- [About this exercise]
Check each line of the entries for "Config" and report the ones that have it.

- [Available data]
(** [a === b]. Two objects or arrays are equal only when they are the same
    object, and a value within a block carries no identity here, so the
    comparison of two objects answers false. The program compares with a
    string everywhere but in the link check and in the two sets of
    [updateStats]. The sets receive fields of blocks; these are distinct
    objects when they are objects, unless one object with such a field has
    been appended twice. The link check can meet one object twice, when
    [addBlock] copies an object found as [currentHash] of an uploaded block;
    [validateChain] has then already stopped at that block, whose recomputed
    digest is a string. *)
Definition strict_eq (a b : value) : bool :=
  match a, b with
  | Undefined, Undefined => true
  | Null, Null => true
  | Boolean x, Boolean y => Bool.eqb x y
  | Num x, Num y => Number.equal x y
  | Str s, Str t => String.eqb s t
  | _, _ => false
  end.

(** String conversion as done by a template literal. *)
Fixpoint ToString (v : value) : completion string :=
  match v with
  | Undefined => Normal "undefined"
  | Null => Normal "null"
  | Boolean true => Normal "true"
  | Boolean false => Normal "false"
  | Num x => Normal (Number.toString x)
  | Str s => Normal s
  | Arr elems =>
      (* Array.prototype.join: null and undefined elements print as nothing *)
      (fix join (xs : list value) : completion string :=
         match xs with
         | [] => Normal EmptyString
         | x :: rest =>
             let* s := match x with
                       | Undefined | Null => Normal EmptyString
                       | _ => ToString x
                       end in
             match rest with
             | [] => Normal s
             | _ => let* t := join rest in Normal (s ++ "," ++ t)
             end
         end) elems
  | Obj props =>
      (* an own [toString] read from JSON is not callable, and
         Object.prototype.valueOf returns the object itself *)
      if has_prop "toString" props then Throw TypeError else Normal "[object Object]"
  end.

(** ** JSON.stringify *)

Definition hex4 (n : N) : string :=
  String (hexDigit (n / 4096 mod 16)) (String (hexDigit (n / 256 mod 16))
    (String (hexDigit (n / 16 mod 16)) (String (hexDigit (n mod 16)) EmptyString))).

Definition quote_char (c : ascii) : string :=
  if (c =? "008")%char then String backslash "b"
  else if (c =? "009")%char then String backslash "t"
  else if (c =? "010")%char then String backslash "n"
  else if (c =? "012")%char then String backslash "f"
  else if (c =? "013")%char then String backslash "r"
  else if (c =? dquote)%char then String backslash (String dquote EmptyString)
  else if (c =? backslash)%char then String backslash (String backslash EmptyString)
  else if (N_of_ascii c <? 32)%N then String backslash (String "u" (hex4 (N_of_ascii c)))
  else String c EmptyString.

(** QuoteJSONString walks the code points: a surrogate without partner is
    written as an escape. *)
Fixpoint quote_chars (s : string) : string :=
  match s with
  | EmptyString => EmptyString
  | String c1 tail =>
      match tail with
      | String c2 (String c3 rest) =>
          if surrogate c1 c2 c3 then
            String backslash (String "u" (hex4 (code_unit c1 c2 c3))) ++ quote_chars rest
          else quote_char c1 ++ quote_chars tail
      | _ => quote_char c1 ++ quote_chars tail
      end
  end.

Definition QuoteJSONString (s : string) : string :=
  String dquote (quote_chars s ++ String dquote EmptyString).

(** The closing step of SerializeJSONObject and SerializeJSONArray. *)
Definition wrap (opening closing gap indent stepback : string) (partial : list string) : string :=
  match partial with
  | [] => opening ++ closing
  | _ =>
      if String.eqb gap EmptyString then
        opening ++ String.concat "," partial ++ closing
      else
        let separator := String "," (String LF indent) in
        opening ++ String LF indent ++ String.concat separator partial
                ++ String LF stepback ++ closing
  end.

(** SerializeJSONProperty: [None] is the result [undefined]. *)
Fixpoint SerializeJSONProperty (gap indent : string) (v : value) : option string :=
  match v with
  | Undefined => None
  | Null => Some "null"
  | Boolean true => Some "true"
  | Boolean false => Some "false"
  | Num x => Some (if Number.isFinite x then Number.toString x else "null")
  | Str s => Some (QuoteJSONString s)
  | Arr elems =>
      let stepback := indent in
      let indent := indent ++ gap in
      let partial :=
        List.map (fun x => match SerializeJSONProperty gap indent x with
                           | Some strP => strP
                           | None => "null"
                           end) elems in
      Some (wrap "[" "]" gap indent stepback partial)
  | Obj props =>
      let stepback := indent in
      let indent := indent ++ gap in
      let partial :=
        List.flat_map
          (fun p => match SerializeJSONProperty gap indent (snd p) with
                    | Some strP =>
                        [QuoteJSONString (fst p) ++ ":"
                           ++ (if String.eqb gap EmptyString then EmptyString else " ") ++ strP]
                    | None => []
                    end) props in
      Some (wrap "{" "}" gap indent stepback partial)
  end.

(** [JSON.stringify(v, null, space)] with [gap] the string of [space] blanks. *)
Definition JSON_stringify (v : value) (gap : string) : option string :=
  SerializeJSONProperty gap EmptyString v.

(** ** JSON.parse *)

(** Outcome of reading a JSON text: the value, or a SyntaxError. *)
Inductive parse_result (A : Type) : Type :=
| Parsed (a : A)
| Malformed.
Arguments Parsed {A} a.
Arguments Malformed {A}.

Definition pbind {A B : Type} (r : parse_result A) (k : A -> parse_result B) : parse_result B :=
  match r with
  | Parsed a => k a
  | Malformed => Malformed
  end.

Declare Scope parse_scope.
Delimit Scope parse_scope with parse.
Notation "'let*' x ':=' c 'in' k" := (pbind c (fun x => k))
  (at level 10, x name, c at level 100, k at level 200) : parse_scope.
Notation "'let*' ' p ':=' c 'in' k" := (pbind c (fun p => k))
  (at level 10, p pattern, c at level 100, k at level 200) : parse_scope.

Definition is_ws (c : ascii) : bool :=
  (c =? " ")%char || (c =? "009")%char || (c =? "010")%char || (c =? "013")%char.

Fixpoint skip_ws (s : string) : string :=
  match s with
  | EmptyString => EmptyString
  | String c rest => if is_ws c then skip_ws rest else s
  end.

Definition is_digit (c : ascii) : bool :=
  let n := N_of_ascii c in (48 <=? n)%N && (n <=? 57)%N.

Definition hex_value (c : ascii) : option N :=
  let n := N_of_ascii c in
  if (48 <=? n)%N && (n <=? 57)%N then Some (n - 48)%N
  else if (97 <=? n)%N && (n <=? 102)%N then Some (n - 87)%N
  else if (65 <=? n)%N && (n <=? 70)%N then Some (n - 55)%N
  else None.

Definition char_of (n : N) : ascii := ascii_of_N n.

(** UTF-8 bytes of a code point. *)
Definition utf8 (cp : N) : string :=
  (if cp <? 0x80 then String (char_of cp) EmptyString
   else if cp <? 0x800 then
     String (char_of (0xC0 + cp / 64)) (String (char_of (0x80 + cp mod 64)) EmptyString)
   else if cp <? 0x10000 then
     String (char_of (0xE0 + cp / 4096)) (String (char_of (0x80 + cp / 64 mod 64))
       (String (char_of (0x80 + cp mod 64)) EmptyString))
   else
     String (char_of (0xF0 + cp / 262144)) (String (char_of (0x80 + cp / 4096 mod 64))
       (String (char_of (0x80 + cp / 64 mod 64)) (String (char_of (0x80 + cp mod 64)) EmptyString))))%N.

Definition is_high_surrogate (cu : N) : bool := ((0xD800 <=? cu) && (cu <? 0xDC00))%N.
Definition is_low_surrogate (cu : N) : bool := ((0xDC00 <=? cu) && (cu <? 0xE000))%N.

(** The character a one-letter escape stands for. *)
Definition simple_escape (e : ascii) : option ascii :=
  if (e =? dquote)%char then Some dquote
  else if (e =? backslash)%char then Some backslash
  else if (e =? "/")%char then Some "/"%char
  else if (e =? "b")%char then Some "008"%char
  else if (e =? "f")%char then Some "012"%char
  else if (e =? "n")%char then Some "010"%char
  else if (e =? "r")%char then Some "013"%char
  else if (e =? "t")%char then Some "009"%char
  else None.

Inductive lex_state : Type :=
| Plain
| Escape (pending : option N)
| Hex (k : nat) (acc : N) (pending : option N)
| Pair (high : N).

Definition emit (out : string) (r : parse_result (string * string)) : parse_result (string * string) :=
  match r with
  | Parsed (str, rest) => Parsed (out ++ str, rest)
  | Malformed => Malformed
  end.

(** The bytes of a pending high surrogate that found no partner. *)
Definition unpaired (pending : option N) : string :=
  match pending with
  | Some high => utf8 high
  | None => EmptyString
  end.
Lemma UrlButton_reencodes (w : dict) :
  valid_url_button (E:=E) w ->
  exists b : UrlButton.t E,
    UrlButton.from_payload w = Ok b
    /\ UrlButton.to_dict b = w ∪ documented_defaults ComponentType.button.
Proof.
  intros (Hdecl & Hlabel & Hemoji & Honly).
  unfold UrlButtonPayload in Hdecl. split_declaration.
  match goal with Hk : not_required_key _ "label" is_str = true |- _ => clear Hk end.
  match goal with Hk : not_required_key _ "emoji" any_json = true |- _ => clear Hk end.
  declared_lookups.
  all: unfold UrlButton.from_payload, emoji_of_payload, getitem, get_bool, get_opt_str;
    rewrite_lookups; cbn [mbind result_bind as_str as_int as_bool];
    eexists; (split; [reflexivity|]);
    rewrite ?emoji_from_to;
    unfold UrlButton.to_dict;
    cbn [UrlButton.label UrlButton.emoji UrlButton.url UrlButton.disabled
         set_str set_emoji str_truthy];
    try match goal with He : emoji_truthy _ = true |- _ => rewrite He end.
  all: apply map_eq; intros k;
    key_cases k ["type"; "style"; "label"; "emoji"; "url"; "disabled"].
  all: try (rewrite lookup_union; rewrite_lookups; reflexivity).
  all: rewrite lookup_union, (Honly k) by not_a_key.
  all: unfold documented_defaults; cbn [Z.eqb ComponentType.button Pos.eqb].
  all: rewrite ?lookup_insert_ne, ?lookup_singleton_ne by done; reflexivity.
Qed.

Lemma TextInput_reencodes (w : dict) :
  valid_text_input w ->
  exists t : TextInput.t,
    TextInput.from_payload w = Ok t
    /\ TextInput.to_dict t = w ∪ documented_defaults ComponentType.text_input.
Proof.
  intros (Hdecl & Honly).
  unfold TextInputPayload in Hdecl. split_declaration.
  declared_lookups.
  all: unfold TextInput.from_payload, getitem, get_bool, get_int, get_opt_str,
      get_opt_int;
    rewrite_lookups; cbn [mbind result_bind as_str as_int as_bool];
    eexists; (split; [reflexivity|]);
    unfold TextInput.to_dict;
    cbn [TextInput.custom_id TextInput.style TextInput.label TextInput.min_length
         TextInput.max_length TextInput.required TextInput.value
         TextInput.placeholder set_some].
  all: apply map_eq; intros k;
    key_cases k ["type"; "custom_id"; "style"; "label"; "min_length"; "max_length";
                 "required"; "value"; "placeholder"].
  all: try (rewrite lookup_union; rewrite_lookups; reflexivity).
  all: rewrite lookup_union, (Honly k) by not_a_key.
  all: unfold documented_defaults;
    cbn [Z.eqb ComponentType.button ComponentType.text_input Pos.eqb].
  all: rewrite ?lookup_insert_ne, ?lookup_singleton_ne by done; reflexivity.
Qed.

Lemma select_defaults_eq :
  documented_defaults ComponentType.string_select
  = {[ "min_values" := JInt 1; "max_values" := JInt 1; "disabled" := JBool false ]}.
Proof. reflexivity. Qed.

Lemma BaseSelectMenu_reencodes (tag : Z) (more : list string) (w : dict) :
  valid_select tag more w ->
  exists s : BaseSelectMenu.t,
    BaseSelectMenu.from_payload w = Ok s
    /\ forall k, k ∉ more ->
       BaseSelectMenu.to_dict tag s !! k
       = (w ∪ documented_defaults ComponentType.string_select) !! k.
Proof.
  intros (Htype & Hdecl & Hplaceholder & Honly).
  unfold _SelectMenuPayload in Hdecl. split_declaration.
  match goal with Hk : not_required_key _ "placeholder" is_str = true |- _ => clear Hk end.
  declared_lookups.
  all: unfold BaseSelectMenu.from_payload, getitem, get_bool, get_int, get_opt_str;
    rewrite_lookups; cbn [mbind result_bind as_str as_int as_bool];
    eexists; (split; [reflexivity|]);
    unfold BaseSelectMenu.to_dict;
    cbn [BaseSelectMenu.custom_id BaseSelectMenu.placeholder
         BaseSelectMenu.min_values BaseSelectMenu.max_values
         BaseSelectMenu.disabled set_str str_truthy].
  all: intros k Hk;
    key_cases k ["type"; "custom_id"; "placeholder"; "min_values"; "max_values";
                 "disabled"].
  all: try (rewrite lookup_union; rewrite_lookups; reflexivity).
  all: rewrite lookup_union, (Honly k)
    by (cbn [app]; rewrite !not_elem_of_cons; repeat split; assumption).
  all: rewrite select_defaults_eq.
  all: rewrite ?lookup_insert_ne, ?lookup_singleton_ne by done; reflexivity.
Qed.

(** The select menus that add no key. *)
Lemma plain_select_reencodes (tag : Z) (w : dict) :
  tag ∈ [ComponentType.user_select; ComponentType.role_select;
         ComponentType.mentionable_select] ->
  valid_select tag [] w ->
  exists s : BaseSelectMenu.t,
    BaseSelectMenu.from_payload w = Ok s
    /\ BaseSelectMenu.to_dict tag s = w ∪ documented_defaults tag.
Proof.
  intros Htag Hw. destruct (BaseSelectMenu_reencodes _ _ _ Hw) as (s & Hs & Hk).
  exists s. split; [exact Hs|]. apply map_eq. intros k.
  rewrite Hk by apply not_elem_of_nil.
  rewrite !elem_of_cons in Htag.
  destruct Htag as [->|[->|[->|Hnil]]]; [reflexivity..|].
  apply elem_of_nil in Hnil. contradiction.
Qed.
Lemma emits_log lv m : emits_only P (log lv m).
Proof. apply emits_emit, P_Log. Qed.

Lemma emits_time_sleep s : emits_only P (time_sleep s).
Proof.
  unfold time_sleep. destruct (sleep_error s).
  - apply emits_raise.
  - apply emits_emit, P_Sleep.
Qed.

Lemma emits_validate env config : emits_only P (Config.validate env config).
Proof.
  unfold Config.validate.
  repeat apply emits_if; (apply emits_raise || apply emits_ret).
Qed.

Lemma emits_read_docx_text_blocks env file_path :
  emits_only P (DocxReader.read_docx_text_blocks env file_path).
Proof.
  unfold DocxReader.read_docx_text_blocks.
  destruct (docx_Document env file_path) as [e|ps]; [destruct e|];
    repeat first [apply emits_ret | apply emits_log
                 | apply emits_bind; [|intros ?]].
Qed.

Lemma emits_save env path doc :
  emits_only P (ShAIyarProcessor.save env path doc).
Proof.
  intros w. unfold ShAIyarProcessor.save.
  destruct (docx_save env (save_calls w) path doc); cbn.
  - exists []. now rewrite app_nil_r.
  - eexists [_]. split; [reflexivity|]. auto.
Qed.

Section Invoke.

Variable env : Env.
Variable self : LLMInterface.t.
Variable messages : list message.
Hypothesis P_call : P (ModelInvoke messages).

Lemma emits_handle_error e :
  emits_only P (LLMInterface.handle_error self e).
Proof.
  unfold LLMInterface.handle_error.
  repeat first [apply emits_ret | apply emits_log | apply emits_time_sleep
               | apply emits_get_retry_count | apply emits_set_retry_count
               | apply emits_if
               | apply emits_bind; [|intros ?]].
Qed.

Lemma emits_model_call : emits_only P (LLMInterface.model_call env messages).
Proof. intros w. eexists [_]. cbn. split; [reflexivity|]. auto. Qed.

Lemma emits_invoke_body :
  emits_only P (LLMInterface.invoke_body env self messages).
Proof.
  unfold LLMInterface.invoke_body.
  apply emits_try_except; [|intros e].
  - repeat first [apply emits_ret | apply emits_model_call
                 | apply emits_set_retry_count
                 | apply emits_bind; [|intros ?]].
  - apply emits_bind; [apply emits_handle_error|intros msg].
    apply emits_if; [apply emits_raise | apply emits_ret].
Qed.

Lemma emits_invoke_fuel fuel :
  forall w r,
    LLMInterface.invoke_fuel fuel env self messages w = Some r ->
    exists t, trace (snd r) = trace w ++ t /\ Forall P t.
Proof.
  induction fuel as [|fuel IH]; intros w r H; [discriminate|].
  cbn [LLMInterface.invoke_fuel] in H.
  destruct (emits_invoke_body w) as (t1 & E1 & F1).
  destruct (LLMInterface.invoke_body env self messages w)
    as [[e|[content|]] w1]; cbn in E1.
  - injection H as <-. eauto.
  - injection H as <-. eauto.
  - destruct (IH _ _ H) as (t2 & E2 & F2).
    exists (t1 ++ t2). rewrite E2, E1, app_assoc. split; [reflexivity|].
    apply Forall_app. auto.
Qed.

Lemma emits_invoke : emits_only P (LLMInterface.invoke env self messages).
Proof.
  intros w. unfold LLMInterface.invoke.
  destruct (LLMInterface.invoke_fuel _ _ _ _ _) as [r|] eqn:E.
  - eapply emits_invoke_fuel, E.
  - exists []. cbn. now rewrite app_nil_r.
Qed.

End Invoke.

Section Process.

Import ShAIyarProcessor.

Variable env : Env.
Variable self : ShAIyarProcessor.t.

Hypothesis P_call :
  forall text_block,
    clean_text (text_processor self) text_block <> [] ->
    P (ModelInvoke
         (LLMInterface.create_messages (system_message self)
            (clean_text (text_processor self) text_block))).

Lemma emits_process_text_block text_block block_index :
  emits_only P (_process_text_block env self text_block block_index).
Proof.
  unfold _process_text_block.
  apply emits_try_except.
  - destruct (clean_text (text_processor self) text_block) as [|c s] eqn:E;
      cbn [truthy negb].
    + apply emits_bind; [apply emits_log | intros _; apply emits_ret].
    + apply emits_bind; [apply emits_log | intros _].
      apply emits_bind; [|intros result].
      * apply emits_invoke. rewrite <- E. apply P_call. congruence.
      * apply emits_bind; [apply emits_log | intros _; apply emits_ret].
  - intros e. apply emits_bind; [apply emits_log | intros _; apply emits_ret].
Qed.

Lemma emits_process_block total_blocks len i text_block l :
  emits_only P (process_block env self total_blocks len i text_block l).
Proof.
  unfold process_block.
  apply emits_bind; [apply emits_log | intros _].
  apply emits_bind; [apply emits_process_text_block | intros r].
  apply emits_bind; [|intros l'].
  - destruct r as [pb|]; [|apply emits_ret].
    apply emits_if; [|apply emits_ret].
    apply emits_bind; [apply emits_save | intros _].
    apply emits_bind; [apply emits_log | intros _; apply emits_ret].
  - apply emits_bind; [|intros _; apply emits_ret].
    apply emits_if; [apply emits_time_sleep | apply emits_ret].
Qed.

Lemma emits_process_loop total_blocks len text_blocks :
  forall i l,
    emits_only P (process_loop env self total_blocks len i text_blocks l).
Proof.
  induction text_blocks as [|[text_block|] rest IH]; intros i l;
    cbn [process_loop].
  - apply emits_ret.
  - apply emits_bind; [apply emits_process_block | intros l'; apply IH].
  - apply IH.
Qed.

Lemma emits_process : emits_only P (process env self).
Proof.
  unfold process, process_try.
  apply emits_try_except.
  - apply emits_bind; [|intros r; apply emits_ret].
    apply emits_bind; [apply emits_validate | intros _].
    apply emits_bind; [apply emits_read_docx_text_blocks | intros blocks].
    apply emits_bind; [apply emits_log | intros _].
    apply emits_bind; [apply emits_process_loop | intros l].
    apply emits_bind; [apply emits_log | intros _; apply emits_ret].
  - intros e. apply emits_bind; [apply emits_log | intros _; apply emits_ret].
Qed.

End Process.

End EmitsOnly.

(** C9.  A block whose cleaned text is empty is dropped before the model
    call: the outcome is [None] with the warning logged and no call made.
    In every run of [process] each call of the model carries the system
    message and a cleaned block text that is not empty. *)
Theorem empty_blocks_never_reach_model
    (env : Env) (self : ShAIyarProcessor.t)
    (text_block : str) (block_index : nat) (w : World) :
  let clean := ShAIyarProcessor.clean_text (ShAIyarProcessor.text_processor self) in
  clean text_block = [] ->
  (ShAIyarProcessor._process_text_block env self text_block block_index w
   = (inr None,
      add_events w [Log WARNING (Block_is_empty_after_cleaning block_index)])
   /\ model_invokes [Log WARNING (Block_is_empty_after_cleaning block_index)] = [])
  /\ (forall w0, exists t,
        trace (snd (ShAIyarProcessor.process env self w0)) = trace w0 ++ t
        /\ Forall (fun messages =>
                     exists cleaned_text,
                       messages
                       = [SystemMessage (ShAIyarProcessor.system_message self);
                          HumanMessage cleaned_text]
                       /\ cleaned_text <> []
                       /\ exists b, cleaned_text = clean b)
                  (model_invokes t)).
Proof.
  intros clean Hempty. split.
  - split; [now apply _process_text_block_empty | reflexivity].
  - intros w0.
    set (P := fun ev =>
                match ev with
                | ModelInvoke messages =>
                    exists cleaned_text,
                      messages
                      = [SystemMessage (ShAIyarProcessor.system_message self);
                         HumanMessage cleaned_text]
                      /\ cleaned_text <> []
                      /\ exists b, cleaned_text = clean b
                | _ => True
                end).
    destruct (emits_process P ltac:(intros; exact I) ltac:(intros; exact I)
                ltac:(intros; exact I) env self) with (w := w0)
      as (t & Et & Ft).
    + intros b Hb. cbn. eexists. split; [reflexivity|]. split; [exact Hb|].
      now exists b.
    + exists t. split; [exact Et|].
      clear Et. induction Ft as [|ev t Hev Ft IH]; [constructor|].
      destruct ev; cbn; auto.
Qed.

Lemma empty_blocks_never_reach_model_witness :
  ShAIyarProcessor._process_text_block
    (Scenario.env_with Scenario.hello_world Scenario.uppercasing_model)
    Scenario.processor [SPACE; LF; 9%N] 0 initial_world
  = (inr None,
     add_events initial_world [Log WARNING (Block_is_empty_after_cleaning 0)]).
Proof.
  apply (empty_blocks_never_reach_model
           (Scenario.env_with Scenario.hello_world Scenario.uppercasing_model)
           Scenario.processor [SPACE; LF; 9%N] 0 initial_world).
  reflexivity.
Defined.

(* ===================================================================== *)
(** * The analysis is observed, never used                                *)
(* ===================================================================== *)

Section SameRun.

Lemma same_but_analysis_refl w : same_but_analysis w w.
Proof. repeat split. Qed.

Lemma same_ret {A} (a : A) : same_run (ret a) (ret a).
Proof. intros w w' H. split; [reflexivity | exact H]. Qed.

Lemma same_raise {A} (e : exn) : same_run (@raise A e) (raise e).
Proof. intros w w' H. split; [reflexivity | exact H]. Qed.

Lemma same_bind {A B} (m m' : M A) (k k' : A -> M B) :
  same_run m m' -> (forall a, same_run (k a) (k' a)) ->
  same_run (bind m k) (bind m' k').
Proof.
  intros Hm Hk w w' H. unfold bind.
  destruct (Hm w w' H) as [Hr Hw].
  destruct (m w) as [[e|a] w1], (m' w') as [[e'|a'] w1']; cbn in Hr, Hw;
    try discriminate.
  - injection Hr as <-. auto.
  - injection Hr as <-. now apply Hk.
Qed.

Lemma same_try_except {A} (m m' : M A) (h h' : exn -> M A) :
  same_run m m' -> (forall e, same_run (h e) (h' e)) ->
  same_run (try_except m h) (try_except m' h').
Proof.
  intros Hm Hh w w' H. unfold try_except.
  destruct (Hm w w' H) as [Hr Hw].
  destruct (m w) as [[e|a] w1], (m' w') as [[e'|a'] w1']; cbn in Hr, Hw;
    try discriminate.
  - injection Hr as <-. now apply Hh.
  - injection Hr as <-. auto.
Qed.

- [Written solution]
Lemma emits_validate env config : emits_only P (Config.validate env config).
  unfold Config.validate.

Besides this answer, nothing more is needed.